Arbitration Award and Labour Court Judgment
[4]–[5] The arbitrator determined that the document signed was more of a retrenchment letter outlining the retrenchment package. Although titled "Mutual Separation Agreement," its contents focused solely on retrenchment and associated benefits. The arbitrator found that no retrenchment process occurred despite the parties signing a document stating the third respondent had been retrenched. The dismissal was found procedurally and substantively unfair.
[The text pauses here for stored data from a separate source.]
Lemma icost_mono P P' a : P ⊆ P' -> (icost P' a <= icost P a)%nat.
Proof.
  intros Hs. unfold icost. destruct (ind a =? 0); [lia|]. case_bool_decide as E1; [lia|]. case_bool_decide as E2; [|lia]. by apply Hs in E2.
Qed.

Lemma logged2 n m P : P ⊆ logged n (logged m P) /\ (length (logged n (logged m P)) <= length P + 2)%nat /\ n ∈ logged n (logged m P).
Proof.
  pose proof (logged_len m P). pose proof (logged_len n (logged m P)). split_and!; [etrans; apply logged_mono|lia|apply logged_in].
Qed.

(** Block [n], just allocated, becomes block [k] of the file. *)
Lemma grows_block v v' t i a' n k P P' : fs_ok sb v t -> inum_ok sb i -> 0 <= n < sb_size sb -> used sb v n = false -> 0 <= k < MAXFILE ->
  let v1 := write_block n zeros (bmark sb v n) in
  fblock v1 (t i) k = 0 -> extends v1 v' (t i) a' k n -> disk_ok v' -> (forall b, b <> ind (t i) \/ ind (t i) = 0 -> v' b = v1 b) ->
  P ⊆ P' -> (length P' + icost P' a' <= length P + icost P (t i) + 2)%nat ->
  grows 1 i v v' t (upd t i a') P P' /\ fblock v' a' k = n.
Proof.
  intros Hfs Hi Hn Hu Hk v1 Hz Hex Hv' Hkeep Hsub Hcost.
  destruct (fs_alloc sb geom v t n Hfs Hn Hu) as (Hfs1 & Hsp & Hblk & Hown). fold v1 in Hfs1, Hsp, Hblk, Hown.
  destruct (extends_fs sb geom v1 v' t i a' k n Hfs1 Hi Hsp Hk Hz Hex Hv' Hkeep) as (Hfs' & Hdata & Hob).
  pose proof (sr_range _ _ _ _ Hsp) as Hnr. pose proof (regions sb geom) as Hreg.
  assert (Hik : ind (t i) <> 0 -> dstart sb <= ind (t i)).
  { intros Hz'. by apply (fs_range _ _ _ Hfs i (ind (t i)) Hi), owns_ind. }
  assert (Hlow : forall m, m < dstart sb -> v' m = v1 m).
  { intros m Hm. apply Hkeep. destruct (decide (ind (t i) = 0)) as [|Hz']; [by right|left]. specialize (Hik Hz'). lia. }
  split; [|apply Hex]. constructor; try done.
  - intros j. apply upd_ne.
  - intros j m Hj Hm. rewrite Hdata by done. apply fdata_same; [done|by apply Hblk|]. intros b. by apply Hown.
  - intros j m Hj Hne. rewrite upd_ne, Hob by done. by apply Hblk.
  - intros m Hm Hnz. rewrite upd_eq. rewrite (ex_old _ _ _ _ _ _ Hex); [by apply Hblk|done|]. intros ->. rewrite Hblk in Hz by done. done.
  - intros m Hm. rewrite Hlow by lia. unfold v1, bmark. pose proof (BBLOCK_eq sb geom n Hn). rewrite !write_block_ne by lia. done.
  - rewrite upd_eq. lia.
  - rewrite upd_eq. unfold fcost. rewrite (ex_ind _ _ _ _ _ _ Hex).
    rewrite (nfree_alloc sb geom v n) by (done || lia || apply Hfs).
    rewrite (nfree_same sb v1 v'); [unfold v1; lia|]. intros m Hm. apply used_same, Hlow. pose proof (BBLOCK_eq sb geom m Hm). lia.
Qed.

(** Block [n], just allocated, becomes the indirect block. *)
Lemma grows_ind v t i n P : fs_ok sb v t -> inum_ok sb i -> 0 <= n < sb_size sb -> used sb v n = false -> ind (t i) = 0 ->
  let v1 := write_block n zeros (bmark sb v n) in
  grows 0 i v v1 t (upd t i (<[NDIRECT := n]> (t i))) P (logged n (logged (BBLOCK n sb) P)) /\ ind (<[NDIRECT := n]> (t i)) = n /\
  n <> 0 /\ forall m, 0 <= m < MAXFILE -> fblock v1 (<[NDIRECT := n]> (t i)) m = fblock v (t i) m.
Proof.
  intros Hfs Hi Hn Hu Hz v1. destruct (fs_alloc sb geom v t n Hfs Hn Hu) as (Hfs1 & Hsp & Hblk & Hown). fold v1 in Hfs1, Hsp, Hblk, Hown.
  destruct (fs_set_ind sb geom v1 t i n Hfs1 Hi Hsp Hz) as (Hfs' & Ei & Hb). pose proof (spare_ne sb geom v1 t n Hsp) as Hn0.
  destruct (logged2 n (BBLOCK n sb) P) as (L1 & L2 & L3). pose proof (sr_range _ _ _ _ Hsp) as Hnr. pose proof (regions sb geom) as Hreg.
  split_and!; [|done|done|intros m Hm; rewrite Hb by done; by apply Hblk]. constructor; try done.
  - intros j. apply upd_ne.
  - intros j m Hj Hm. destruct (decide (j = i)) as [->|Hne].
    + rewrite upd_eq. transitivity (fdata v1 (t i) m); [unfold fdata; by rewrite Hb|].
      apply fdata_same; [done|by apply Hblk|]. intros b. by apply Hown.
    + rewrite upd_ne by done. apply fdata_same; [done|by apply Hblk|]. intros b. by apply Hown.
  - intros j m Hj Hne. rewrite upd_ne by done. by apply Hblk.
  - intros m Hm _. rewrite upd_eq, Hb by done. by apply Hblk.
  - intros m Hm. unfold v1, bmark. pose proof (BBLOCK_eq sb geom n Hn). rewrite !write_block_ne by lia. done.
  - rewrite upd_eq. unfold icost. rewrite Ei, Hz, (proj2 (Z.eqb_neq _ _) Hn0), bool_decide_eq_true_2 by done. simpl. lia.
  - rewrite upd_eq. unfold fcost. rewrite Ei, Hz, (proj2 (Z.eqb_neq _ _) Hn0). simpl.
    rewrite (nfree_alloc sb geom v n) by (done || lia || apply Hfs). fold v1. lia.
Qed.

End grow.

(** ** bmap *)

Section bmap.
Context `{Layout} `{Symbols} `{WaitPos} `{DeviceOk} `{DiskDev}.
Context (sb : superblock) (geom : geometry sb).
Context (pr : nat) (C : disk -> Prop) (d : disk) (d_ok : C d).
#[local] Abbreviation txn := (txn (sb_logstart sb) pr d).
Implicit Types (s : kernel) (h : hart) (v : disk) (t : Z -> list Z) (G : list (nat * Z)) (P : list Z) (x : inode) (ip : nat) (n b m : Z).

(** Inside a transaction, with the inode [x] of a file at index [ip] of the table. *)
Record open_file s v t P ip x : Prop := {
  of_txn : txn s v [] P;
  of_sb : k_sb s = sb;
  of_fs : fs_ok sb v t;
  of_inode : k_inode s !! ip = Some x;
  of_dev : i_dev x = disk_dev;
  of_inum : inum_ok sb (i_inum x);
  of_addrs : t (i_inum x) = i_addrs x;
}.

Lemma set_i_addrs_id x : set_i_addrs (i_addrs x) x = x.
Proof. by destruct x. Qed.

Lemma bind_addr_get {B} (f : Z -> K kernel B) ip i h s x n : k_inode s !! ip = Some x -> i_addrs x !! i = Some n ->
  bind (addr_get ip i) f h s = f n h s.
Proof. intros Hx Hn. unfold addr_get. rewrite bind_assoc, (bind_inode_get _ _ _ _ _ _ Hx), Hn. done. Qed.

Lemma bind_addr_set {B} (f : unit -> K kernel B) ip i n h s x : k_inode s !! ip = Some x ->
  bind (addr_set ip i n) f h s = f tt h (set_k_inode (<[ip := set_i_addrs (<[i := n]> (i_addrs x)) x]> (k_inode s)) s).
Proof. intros Hx. unfold addr_set. by rewrite (bind_inode_set _ _ _ _ _ _ Hx). Qed.

(** The new addresses are stored in the inode. *)
Lemma open_file_addrs s s' v v' t t' P P' ip x : open_file s v t P ip x -> txn s' v' [] P' -> kept_fs pr s s' -> k_inode s' = k_inode s ->
  fs_ok sb v' t' -> 
  open_file (set_k_inode (<[ip := set_i_addrs (t' (i_inum x)) x]> (k_inode s')) s') v' t' P' ip (set_i_addrs (t' (i_inum x)) x).
Proof.
  intros [Ht Hsb Hfs Hx Hd Hi Ha] Ht' K E Hfs'. constructor; simpl; try done.
  - by apply txn_inode.
  - by rewrite (kf_sb _ _ _ K).
  - rewrite E. apply list_lookup_insert_eq. by eapply lookup_lt_Some.
Qed.

(** bmap has found or allocated block [n] of the file. *)
Record mapped s v t P ip x n s' v' t' P' b : Prop := {
  mp_open : open_file s' v' t' P' ip (set_i_addrs (t' (i_inum x)) x);
  mp_kept : kept_fs pr s s';
  mp_inode : k_inode s' = <[ip := set_i_addrs (t' (i_inum x)) x]> (k_inode s);
  mp_grows : grows sb (if fblock v (i_addrs x) n =? 0 then 1 else 0) (i_inum x) v v' t t' P P';
  mp_block : fblock v' (t' (i_inum x)) n = b;
  mp_ne : b <> 0;
  mp_new : fblock v (i_addrs x) n = 0 -> b ∈ P';
}.

Lemma open_file_len s v t P ip x : open_file s v t P ip x -> length (i_addrs x) = S NDIRECT.
Proof. intros Ho. rewrite <-(of_addrs _ _ _ _ _ _ Ho). apply (fs_file _ _ _ (of_fs _ _ _ _ _ _ Ho) _ (of_inum _ _ _ _ _ _ Ho)). Qed.

Lemma mapped_refl s s' v t P ip x n : open_file s v t P ip x -> kept_but_log pr s s' -> txn s' v [] P -> fblock v (i_addrs x) n <> 0 ->
  mapped s v t P ip x n s' v t P (fblock v (i_addrs x) n).
Proof.
  intros Ho K Ht Hn. destruct (kept_but_log_fs _ _ _ K) as [Kf Ei]. pose proof Ho as [_ Hsb Hfs Hx Hd Hi Ha].
  constructor; rewrite ?Ha, ?set_i_addrs_id; try done.
  - constructor; try done; [by rewrite (kf_sb _ _ _ Kf)|by rewrite Ei].
  - by rewrite list_insert_id.
  - rewrite (proj2 (Z.eqb_neq _ _) Hn). by apply grows_refl.
Qed.

Lemma bmap_direct_wp h s v t P ip x n Q : in_syscall h pr -> open_file s v t P ip x -> 0 <= n < Z.of_nat NDIRECT ->
  (fblock v (i_addrs x) n = 0 -> (length P + 2 <= nslots)%nat /\ (0 < nfree sb v)%nat) ->
  (forall b h' s' v' t' P', in_syscall h' pr -> mapped s v t P ip x n s' v' t' P' b -> Q b h' s' d) ->
  wp pr C (bmap ip n h s) d Q.
Proof.
  intros Hs Ho Hn Hroom HQ. pose proof Ho as [Ht Hsb Hfs Hx Hd Hi Ha]. pose proof (open_file_len _ _ _ _ _ _ Ho) as Hl.
  unfold bmap. rewrite (bind_inode_get _ _ _ _ _ _ Hx), (proj2 (Z.ltb_lt _ _)) by lia. rewrite Hd.
  destruct (lookup_lt_is_Some_2 (i_addrs x) (Z.to_nat n)) as [n0 En]; [unfold NDIRECT in *; lia|].
  assert (Eb : fblock v (i_addrs x) n = n0) by (unfold fblock; rewrite (proj2 (Z.ltb_lt _ _)), En by lia; done).
  rewrite (bind_addr_get _ _ _ _ _ _ _ Hx En). destruct (Z.eqb_spec n0 0) as [->|Hne].
  2: { cbn [ret wp]. split; [done|]. rewrite <-Eb. eapply HQ; [done|]. apply mapped_refl; try done; [apply kept_but_log_refl|congruence]. }
  destruct (Hroom Eb) as [Hr Hf].
  eapply balloc_tx; try done; [apply (fs_meta _ _ _ Hfs)|by apply nfree_pos|by intros m Hm%elem_of_nil|].
  intros b h1 s1 Hs1 K1 Hb Hu _ Ht1. destruct (kept_but_log_fs _ _ _ K1) as [Kf Ei].
  rewrite (bind_addr_set _ _ _ _ _ _ x) by (by rewrite Ei). cbn [ret wp]. split; [done|].
  set (v1 := write_block b zeros (bmark sb v b)) in *. set (P1 := logged b _) in *. destruct (logged2 b (BBLOCK b sb) P) as (L1 & L2 & L3). fold P1 in L1, L2, L3.
  assert (Hn' : 0 <= n < MAXFILE) by (unfold MAXFILE; change NINDIRECT with 256; lia).
  destruct (fs_alloc sb geom v t b Hfs Hb Hu) as (Hfs1 & Hsp & Hblk & _). fold v1 in Hfs1, Hsp, Hblk. pose proof (spare_ne sb geom v1 t b Hsp) as Hb0.
  destruct (grows_block sb geom v v1 t (i_inum x) (<[Z.to_nat n := b]> (t (i_inum x))) b n P P1) as [Hg Hnb]; try done.
  { fold v1. by rewrite Hblk, Ha by done. } { apply extends_direct; [by rewrite Ha|done]. } { apply Hfs1. }
  { unfold icost. replace (ind (<[Z.to_nat n := b]> (t (i_inum x)))) with (ind (t (i_inum x)));
      [pose proof (icost_mono P P1 (t (i_inum x)) L1) as Hm; unfold icost in Hm; lia|].
    unfold ind. rewrite list_lookup_insert_ne; [done|]. unfold NDIRECT in *. lia. }
  rewrite <-Ha. set (a' := <[Z.to_nat n := b]> (t (i_inum x))) in *.
  apply (HQ b h1 _ v1 (upd t (i_inum x) a') P1 Hs1).
  pose proof (open_file_addrs s s1 v v1 t (upd t (i_inum x) a') P P1 ip x Ho Ht1 Kf Ei (gr_fs _ _ _ _ _ _ _ _ _ Hg)) as Ho'.
  constructor; rewrite ?upd_eq in *; try done.
  - by apply kept_fs_inode.
  - simpl. by rewrite Ei.
  - by rewrite Eb.
Qed.

(** Block [b], just allocated, has been entered into the indirect block. *)
Lemma mapped_entry s v t P ip x n b s' : open_file s v t P ip x -> Z.of_nat NDIRECT <= n < MAXFILE -> ind (i_addrs x) <> 0 ->
  fblock v (i_addrs x) n = 0 -> 0 <= b < sb_size sb -> used sb v b = false -> kept_but_log pr s s' ->
  let v1 := write_block b zeros (bmark sb v b) in
  let v2 := write_block (ind (i_addrs x)) (put32 (v1 (ind (i_addrs x))) (Z.to_nat (4 * (n - Z.of_nat NDIRECT))) b) v1 in
  let P2 := logged (ind (i_addrs x)) (logged b (logged (BBLOCK b sb) P)) in
  txn s' v2 [] P2 -> mapped s v t P ip x n s' v2 (upd t (i_inum x) (t (i_inum x))) P2 b.
Proof.
  intros Ho. pose proof Ho as [_ Hsb Hfs Hx Hd Hi Ha]. pose proof (open_file_len _ _ _ _ _ _ Ho) as Hl. rewrite <-Ha in Hl |- *.
  intros Hn Hz E0 Hb Hub K v1 v2 P2 Ht'. destruct (fs_alloc sb geom v t b Hfs Hb Hub) as (Hfs1 & Hsp & Hblk & _). fold v1 in Hfs1, Hsp, Hblk.
  pose proof (spare_ne sb geom v1 t b Hsp) as Hb0.
  destruct (logged2 b (BBLOCK b sb) P) as (L1 & L2 & L3). set (P1 := logged b _) in *. set (i := i_inum x) in *.
  pose proof (ge_data _ geom) as Hge. destruct (kept_but_log_fs _ _ _ K) as [Kf Ei].
  assert (Hn' : 0 <= n < MAXFILE) by (unfold NDIRECT in *; lia).
  destruct (grows_block sb geom v v2 t i (t i) b n P P2) as [Hg Hnb]; try done.
  { fold v1. by rewrite Hblk. } { apply extends_entry; [done|done|done|lia|apply Hfs1]. }
  { apply disk_ok_write; [apply Hfs1|]. rewrite length_put32; [done| |apply Hfs1]. unfold MAXFILE in Hn. change NINDIRECT with 256 in *.
    change (Z.to_nat BSIZE) with 1024%nat. unfold NDIRECT in *. lia. }
  { intros m [Hm|Hm]; [|done]. by apply write_block_ne. } { etrans; [exact L1|apply logged_mono]. }
  { unfold icost. rewrite (proj2 (Z.eqb_neq _ _) Hz), bool_decide_eq_true_2 by apply logged_in. case_bool_decide as Hin.
    - unfold P2. rewrite logged_old by (by apply L1). lia.
    - pose proof (logged_len (ind (t i)) P1). unfold P2. lia. }
  assert (Ex : set_i_addrs (t i) x = x) by (rewrite Ha; apply set_i_addrs_id).
  constructor; fold i; rewrite ?upd_eq, ?Ex; try done.
  - constructor; try done; [by rewrite (kf_sb _ _ _ Kf)|apply Hg|by rewrite Ei|by rewrite upd_eq].
  - by rewrite Ei, list_insert_id.
  - by rewrite <-Ha, E0.
  - intros _. by apply logged_mono.
Qed.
[6]–[9] The Labour Court found that the parties signed a mutual separation agreement to end their employment relationship due to operational requirements, but that the LRA requirements for retrenchment had to be complied with. The Court held that the appellant's failure to comply with section 189 was fatal and made the dismissal unfair. The Court relied on the wording of the agreement, which specified terms of a retrenchment package, indicating the appellant intended to retrench the third respondent.
Grounds of Appeal
[10] The appellant challenged the Labour Court's judgment on several grounds, including: (i) error in concluding no mutual separation agreement was concluded; (ii) error in finding the appellant unfairly retrenched the third respondent; (iii) error in applying the reasonableness test instead of the legal correctness test; (iv) error in concluding the parties were precluded from negotiating a mutual separation agreement after commencement of section 189 consultations; and (v) misconstruction or failure to apply its mind to the grounds of review raised.
Submissions
[11]–[14] The appellant argued that parties are not barred from signing a mutual separation agreement during a section 189 process, and that the Labour Court erred in concluding that discussion of operational requirements required compliance with section 189 before a mutual separation agreement could be concluded. The appellant contended that if the Court found retrenchment, there must have been a valid operational reason. The third respondent argued that no meeting of the minds occurred when the agreement was signed, as it mentioned a retrenchment process, and that discussions centred on operational needs requiring section 189 compliance.
Applicable Legal Principles
[15] Section 189 of the LRA outlines the process for dismissals based on operational requirements. Failure to comply renders the dismissal unfair. Specifically, section 189 (2) and (3) require a meaningful joint consensus-seeking process and disclosure of relevant information.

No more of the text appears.